The cargo found on the excavated Bertrand provides a unique glimpse into the material life of Virginia City, Montana Territory. The steamboat was full of clothing, tools, food, and various consumer items on their way upriver. The ship's cargo amounted to roughly 283 cubic meters. The collection includes dried and salted beef, mutton, and pork; oysters; pepper sauce; strawberries, peaches, and peanuts; mustard from France; many bottles of whiskey including bourbon; brandy and brandied cherries; and medicine bottles. There were over 3,000 textiles and clothing items, including gloves, hats, trousers, and 137 men's coats in seven different styles. Household goods included mirrors, clocks, and silverware. There were also various building supplies for the growing town. The largest consignment of the goods was bound for the Vivian and Simpson retailer in Virginia City. They would have also been sold from log cabin stores in the surrounding towns, including that of Frank Worden, the founder of Missoula.

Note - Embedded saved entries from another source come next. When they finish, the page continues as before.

(** * libavif, [src/scale.c]: a shallow embedding of [avifImageScale]

    The C function rescales the planes of an [avifImage] in place.  It talks to
    collaborators that live outside [scale.c]: the plane allocator
    [avifImageAllocatePlanes], the pixel-format table [avifGetPixelFormatInfo],
    libyuv's [ScalePlane] / [ScalePlane_16], and [avifFree] /
    [avifDiagnosticsPrintf].  The embedding threads a state made of the image
    and a chronological log of the collaborator calls; the allocator and the
    format table are parameters of the development. *)

From Stdlib Require Import ZArith List String Bool Lia.
Import ListNotations.
Local Open Scope Z_scope.

(** ** Machine data *)

(** [uint32_t]: a [Z] together with the range predicate; arithmetic that can
    leave the range is wrapped explicitly with [wrap32]. *)
Definition UINT32_MAX : Z := 2 ^ 32 - 1.
Definition is_uint32 (z : Z) : Prop := 0 <= z <= UINT32_MAX.
Definition wrap32 (z : Z) : Z := z mod 2 ^ 32.

(** [int], and what a [uint32_t] argument becomes when it is handed to an
    [int] parameter: the value with the same 32 bits. *)
Definition INT_MAX : Z := 2 ^ 31 - 1.
Definition to_int (z : Z) : Z := (z + 2 ^ 31) mod 2 ^ 32 - 2 ^ 31.

(** [avifBool] with [AVIF_TRUE] and [AVIF_FALSE]. *)
Definition avifBool := bool.
Definition AVIF_TRUE : avifBool := true.
Definition AVIF_FALSE : avifBool := false.

(** [uint8_t *]: an address, [NULL] being address 0.  [ptr_set p] is the C
    truth value of the pointer [p]. *)
Definition ptr := Z.
Definition NULL : ptr := 0.
Definition ptr_set (p : ptr) : bool := negb (p =? NULL).

(** [AVIF_CHAN_Y], [AVIF_CHAN_U], [AVIF_CHAN_V]: the indices 0, 1, 2 of the
    YUV plane arrays, [AVIF_PLANE_COUNT_YUV] = 3. *)
Inductive avifChannelIndex : Type :=
| AVIF_CHAN_Y
| AVIF_CHAN_U
| AVIF_CHAN_V.

Definition is_CHAN_Y (i : avifChannelIndex) : bool :=
  match i with AVIF_CHAN_Y => true | _ => false end.

(** The index range of [for (int i = 0; i < AVIF_PLANE_COUNT_YUV; ++i)]. *)
Definition yuv_indices : list avifChannelIndex :=
  [AVIF_CHAN_Y; AVIF_CHAN_U; AVIF_CHAN_V].

(** A C array [T a[AVIF_PLANE_COUNT_YUV]]. *)
Record array3 (A : Type) : Type := mkArray3 { at_Y : A; at_U : A; at_V : A }.
Arguments mkArray3 {A} _ _ _.
Arguments at_Y {A} _.
Arguments at_U {A} _.
Arguments at_V {A} _.

Definition aget {A} (a : array3 A) (i : avifChannelIndex) : A :=
  match i with
  | AVIF_CHAN_Y => at_Y a
  | AVIF_CHAN_U => at_U a
  | AVIF_CHAN_V => at_V a
  end.

Definition aset {A} (a : array3 A) (i : avifChannelIndex) (v : A) : array3 A :=
  match i with
  | AVIF_CHAN_Y => mkArray3 v (at_U a) (at_V a)
  | AVIF_CHAN_U => mkArray3 (at_Y a) v (at_V a)
  | AVIF_CHAN_V => mkArray3 (at_Y a) (at_U a) v
  end.

(** [avifPixelFormat] is a C enum, hence an integer. *)
Definition avifPixelFormat := Z.

(** The two fields of [avifPixelFormatInfo] that [scale.c] reads (both [int]). *)
Record avifPixelFormatInfo : Type := mkFormatInfo {
  chromaShiftX : Z;
  chromaShiftY : Z
}.

(** [avifPlanesFlags]: the plane group handed to the allocator. *)
Inductive avifPlanesFlags : Type :=
| AVIF_PLANES_YUV
| AVIF_PLANES_A.

(** libyuv's [FilterModeEnum]. *)
Inductive FilterModeEnum : Type :=
| kFilterNone
| kFilterLinear
| kFilterBilinear
| kFilterBox.

(** [#define AVIF_LIBYUV_FILTER_MODE kFilterBox] *)
Definition AVIF_LIBYUV_FILTER_MODE : FilterModeEnum := kFilterBox.

(** The fields of [avifImage] that [scale.c] touches. *)
Record avifImage : Type := mkImage {
  width : Z;
  height : Z;
  depth : Z;
  yuvFormat : avifPixelFormat;
  yuvPlanes : array3 ptr;
  yuvRowBytes : array3 Z;
  imageOwnsYUVPlanes : avifBool;
  alphaPlane : ptr;
  alphaRowBytes : Z;
  imageOwnsAlphaPlane : avifBool
}.
Lemma enrich_org_tame (scout guid : val) : tame (enrich_org scout guid).
Proof.
  intros s HI. unfold enrich_org, mbind, contains.
  destruct (hashable guid) eqn:Hh; cbn.
  2: { repeat split; try apply HI. apply org_le_refl. }
  destruct (od_mem guid (orgs s)) eqn:Hm; cbn.
  - assert (Ht : tame (o <- (fun s => (item guid (orgs s), s)) ;;
                       when (negb (py_in PARENT_GUARDIAN (org_roles o)))
                         (set_orgs (od_update guid
                            (fun o => with_roles (append PARENT_GUARDIAN (org_roles o)) o)))))
      by tame_step.
    apply (Ht s HI).
  - repeat split; try (apply OrgInv_add; auto; apply HI).
    apply org_le_add.
Qed.

Lemma add_position_tame (pg pos : val) : tame (add_position pg pos).
Proof. unfold add_position, set_seen. tame_step. Qed.

Lemma merge_scout_tame (scout : val) : tame (merge_scout scout).
Proof.
  unfold merge_scout, set_seen. tame_step.
  - apply add_position_tame.
  - apply enrich_org_tame.
Qed.

Lemma add_scout_ref_tame (scout : scout_entry) : tame (add_scout_ref scout).
Proof. unfold add_scout_ref. tame_step. Qed.

Lemma backfill_program_tame (role : val) : tame (backfill_program role).
Proof. unfold backfill_program. tame_step. Qed.

Lemma step_user_tame (cl : client) (uid : val) : tame (step_user cl uid).
Proof. unfold step_user, fetch_user_fields, set_user. tame_step. Qed.

Lemma step_orgs_tame (cl : client) (uid : val) : tame (step_orgs cl uid).
Proof. unfold step_orgs, fetch_profile_orgs. tame_step. apply seed_org_tame. Qed.

Lemma step_roles_tame (cl : client) (pgu : val) : tame (step_roles cl pgu).
Proof.
  unfold step_roles, fetch_roles. tame_step. apply backfill_program_tame.
Qed.

(** * The loop over the raw scouts *)

Lemma for_each_ok_inv {A : Type} (J : locals -> Prop) (body : A -> M unit) :
  (forall x s s', J s -> body x s = (Ok tt, s') -> J s') ->
  forall l s s', J s -> for_each l body s = (Ok tt, s') -> J s'.
Proof.
  intros Hb. induction l as [| x l IH]; cbn; intros s s' HJ H.
  - now injection H as <-.
  - unfold mbind in H. destruct (body x s) as [[[] | e] s1] eqn:Hx; [| discriminate].
    eapply IH; [| exact H]. eapply Hb; eauto.
Qed.

Lemma SeenPre_of_inv (d : odict org_entry) (sn : odict scout_entry) (guid : val) :
  SeenInv d sn -> SeenPre d sn guid.
Proof.
  intros (H1 & H2 & H3). repeat split; auto; try apply (H3 k e H).
  intros Ht. left. now apply (H3 k e H).
Qed.

Lemma seen_turn (scout pg guid : val) (is_seen : bool) (s s' : locals) :
  SeenInv (orgs s) (seen s) ->
  contains pg (seen s) = Ok is_seen ->
  (if negb is_seen then set_seen (od_add pg (new_scout scout pg guid))
   else add_position pg (field scout "position" VNone)) s = (Ok tt, s') ->
  orgs s' = orgs s /\ scouts s' = scouts s
  /\ SeenPre (orgs s) (seen s') guid.
Proof.
  intros HS. unfold contains.
  destruct (hashable pg) eqn:Hh; cbn; [| discriminate].
  intros [= <-].
  destruct (od_mem pg (seen s)) eqn:Hm; cbn.
  - unfold add_position, mbind, item.
    destruct (od_get pg (seen s)) as [e |] eqn:Hg; cbn; [| discriminate].
    destruct (truthy (field scout "position" VNone)
              && negb (py_in (field scout "position" VNone) (sc_positions e))) eqn:Hc;
      cbn; intros [= <-]; cbn.
    + split; [reflexivity|]. split; [reflexivity|].
      destruct HS as (H1 & H2 & H3). split; [now apply keys_distinct_update|].
      split; [now apply keys_hashable_update|].
      intros k e1 Hin.
      destruct (od_update_In_get _ _ _ _ _ Hin) as [Hold | (e0 & Hg0 & Hold & ->)].
      * destruct (H3 _ _ Hold) as (Hk & Hp & Ho). auto.
      * rewrite Hg in Hg0. injection Hg0 as <-.
        destruct (H3 _ _ Hold) as (Hk & Hp & Ho). cbn.
        repeat split; auto.
        apply py_distinct_append; [exact Hp|].
        apply andb_prop in Hc. destruct Hc as [_ Hc].
        now apply negb_true_iff in Hc.
    + split; [reflexivity|]. split; [reflexivity|]. now apply SeenPre_of_inv.
  - intros [= <-]; cbn. split; [reflexivity|]. split; [reflexivity|].
    destruct HS as (H1 & H2 & H3). repeat split.
    + now apply keys_distinct_add.
    + now apply keys_hashable_add.
    + apply in_app_or in H. destruct H as [H | [[= <- <-] | []]];
        [now apply (H3 k e) | reflexivity].
    + apply in_app_or in H. destruct H as [H | [[= <- <-] | []]];
        [now apply (H3 k e) | apply py_distinct_one].
    + apply in_app_or in H. destruct H as [H | [[= <- <-] | []]].
      * intros Ht. left. now apply (H3 k e).
      * intros _. now right.
Qed.

Lemma enrich_org_mem (scout guid : val) (s s' : locals) :
  enrich_org scout guid s = (Ok tt, s') ->
  od_mem guid (orgs s') = true /\ seen s' = seen s.
Proof.
  unfold enrich_org, mbind, contains.
  destruct (hashable guid) eqn:Hh; cbn; [| discriminate].
  destruct (od_mem guid (orgs s)) eqn:Hm; cbn.
  - unfold item. destruct (od_get guid (orgs s)) as [o |] eqn:Hg; cbn; [| discriminate].
    destruct (negb (py_in PARENT_GUARDIAN (org_roles o))); cbn; intros [= <-]; cbn.
    + split; [| reflexivity]. apply od_mem_get.
      eexists. apply od_get_update_same. exact Hg.
    + auto.
  - intros [= <-]; cbn. split; [| reflexivity].
    apply od_mem_get. exists (stub_org scout guid).
    rewrite od_get_add. apply od_mem_false_get in Hm. rewrite Hm.
    now rewrite py_eq_refl.
Qed.

Lemma SeenInv_nil (d : odict org_entry) : SeenInv d [].
Proof.
  split; [constructor | split]; [intros k [] | intros k e []].
Qed.

Lemma OrgInv_nil : OrgInv [].
Proof.
  split; [constructor | split]; [intros k [] | intros k e []].
Qed.

Lemma ScoutsInv_nil (d : odict org_entry) : ScoutsInv d [].
Proof.
  split; [constructor | intros e []].
Qed.

Lemma merge_scout_inv (scout : val) (s s' : locals) :
  LoopInv s -> merge_scout scout s = (Ok tt, s') -> LoopInv s'.
Proof.
  intros [HO HS] H.
  destruct (merge_scout_tame scout s HO) as (HO' & Hle & _).
  rewrite H in HO', Hle. cbn in HO', Hle. split; [exact HO'|].
  revert H. unfold merge_scout, mbind at 1, lift.
  destruct (py_get scout "personGuid") as [pg | e]; [| discriminate].
  unfold mbind at 1. destruct (py_get scout "orgGuid") as [guid | e]; [| discriminate].
  unfold mbind at 1.
  destruct (contains pg (seen s)) as [is_seen | e] eqn:Hc; [| discriminate].
  unfold mbind.
  match goal with
  | |- context [match ?m s with _ => _ end] =>
      destruct (m s) as [[[] | e] sA] eqn:HA; [| discriminate]
  end.
  destruct (seen_turn _ _ guid _ _ _ HS Hc HA) as (HoA & _ & H1 & H2 & H3).
  unfold when. destruct (truthy guid) eqn:Ht.
  - intros HB. destruct (enrich_org_mem _ _ _ _ HB) as [Hm Hsn].
    rewrite Hsn. repeat split; auto; try apply (H3 k e H).
    intros Hte. destruct (H3 k e H) as (_ & _ & [Hin | ->]); [exact Hte | |exact Hm].
    eapply org_le_mem; eauto.
  - intros [= <-]. rewrite HoA. repeat split; auto; try apply (H3 k e H).
    intros Hte. destruct (H3 k e H) as (_ & _ & [Hin | Heq]); [exact Hte | exact Hin |].
    congruence.
Qed.

Lemma tame_inv {A : Type} (m : M A) (s : locals) :
  tame m -> PassInv s -> PassInv (snd (m s)).
Proof.
  intros Hm [HO HS]. destruct (Hm s HO) as (H1 & H2 & H3).
  split; [exact H1|]. rewrite H3. eapply ScoutsInv_le; eauto.
Qed.

Lemma map_value_key {A : Type} (f : A -> val) (d : odict A) :
  (forall k v, In (k, v) d -> f v = k) -> map f (od_values d) = map fst d.
Proof.
  unfold od_values. induction d as [| [k v] d IH]; cbn; intros H; [reflexivity|].
  rewrite (H k v) by now left. f_equal. apply IH. intros k' v' Hin. apply H. now right.
Qed.

Lemma ScoutsInv_of_seen (d : odict org_entry) (sn : odict scout_entry) :
  SeenInv d sn -> ScoutsInv d (od_values sn).
Proof.
  intros (H1 & H2 & H3). split.
  - rewrite (map_value_key sc_personGuid sn); [exact H1|].
    intros k v Hin. now apply (H3 k v).
  - intros e Hin. unfold od_values in Hin. apply in_map_iff in Hin.
    destruct Hin as ([k e'] & <- & Hin). now apply (H3 k e').
Qed.

Lemma step_scouts_inv (cl : client) (uid : val) (s : locals) :
  PassInv s -> PassInv (snd (step_scouts cl uid s)).
Proof.
  intros HI. unfold step_scouts, when. destruct (truthy uid); [| exact HI].
  unfold try_pass, fetch_scouts. cbn [snd].
  unfold mbind at 1, request.
  destruct (cl (calls s) (GetMyScouts uid)) as [raw | e]; [| exact HI].
  unfold mbind at 1, set_seen, modify.
  unfold mbind at 1, lift.
  destruct (py_iter raw) as [items | e]; [| exact HI].
  unfold mbind at 1.
  match goal with
  | |- context [for_each items merge_scout ?st] =>
      set (s1 := st);
      assert (HI1 : PassInv s1) by exact HI;
      assert (HL1 : LoopInv s1)
  end.
  { split; [apply HI|]. apply SeenInv_nil. }
  pose proof (tame_inv _ s1 (tame_for_each items _ merge_scout_tame) HI1) as HI2.
  destruct (for_each items merge_scout s1) as [[[] | e] s2] eqn:Hloop;
    cbn [snd] in HI2; [| exact HI2].
  pose proof (for_each_ok_inv LoopInv merge_scout merge_scout_inv _ _ _ HL1 Hloop)
    as [HO2 HS2].
  unfold mbind at 1, gets. unfold mbind at 1, set_scouts, modify.
  match goal with
  | |- context [for_each ?l add_scout_ref ?st] =>
      apply (tame_inv (for_each l add_scout_ref) st)
  end.
  - apply tame_for_each. exact add_scout_ref_tame.
  - split; [exact HO2|]. cbn. now apply ScoutsInv_of_seen.
Qed.

Lemma refresh_steps_inv (cl : client) (uid pgu : val) :
  PassInv (snd (refresh_steps cl uid pgu (initial uid pgu))).
Proof.
  rewrite refresh_steps_unfold.
  apply tame_inv; [apply step_roles_tame|].
  apply step_scouts_inv.
  apply tame_inv; [apply step_orgs_tame|].
  apply tame_inv; [apply step_user_tame|].
  split; cbn; [apply OrgInv_nil | apply ScoutsInv_nil].
Qed.

Lemma od_mem_listed (d : odict org_entry) (g : val) :
  OrgInv d -> od_mem g d = true ->
  exists o, org_listed g o (od_values d).
Proof.
  intros (_ & _ & Hk) Hm. apply od_mem_get in Hm. destruct Hm as [o Ho].
  destruct (od_get_In _ _ _ Ho) as (k & Hin & He).
  exists o. split.
  - unfold od_values. apply in_map_iff. now exists (k, o).
  - now rewrite (Hk _ _ Hin).
Qed.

Many of the goods were beyond the expectations of a primitive mining town. The ship also carried everything necessary to mine the Montana claims, including blasting powder, pickaxes, and shovels. All the goods were fully insured, and the insurance company ultimately reimbursed the merchants for their losses. Far from being isolated from the rest of the country and its consumption and fashion habits, men and women on the frontier appear to have been relatively integrated and informed. The artifacts from the Bertrand represent evidence of what kinds of goods flowed from St. Louis to the Montana Territory during this important period of American state formation. More generally, water travel and the development of the steamboat played a major role in the settlement and development of America.

In 1974, samples of canned food from the wreck, including brandied peaches, oysters, plum tomatoes, honey, and mixed vegetables, were tested by the National Food Processors Association. Although their appearance, smell, and vitamin content had deteriorated, there was no trace of microbial growth and the food was determined to be still safe to eat.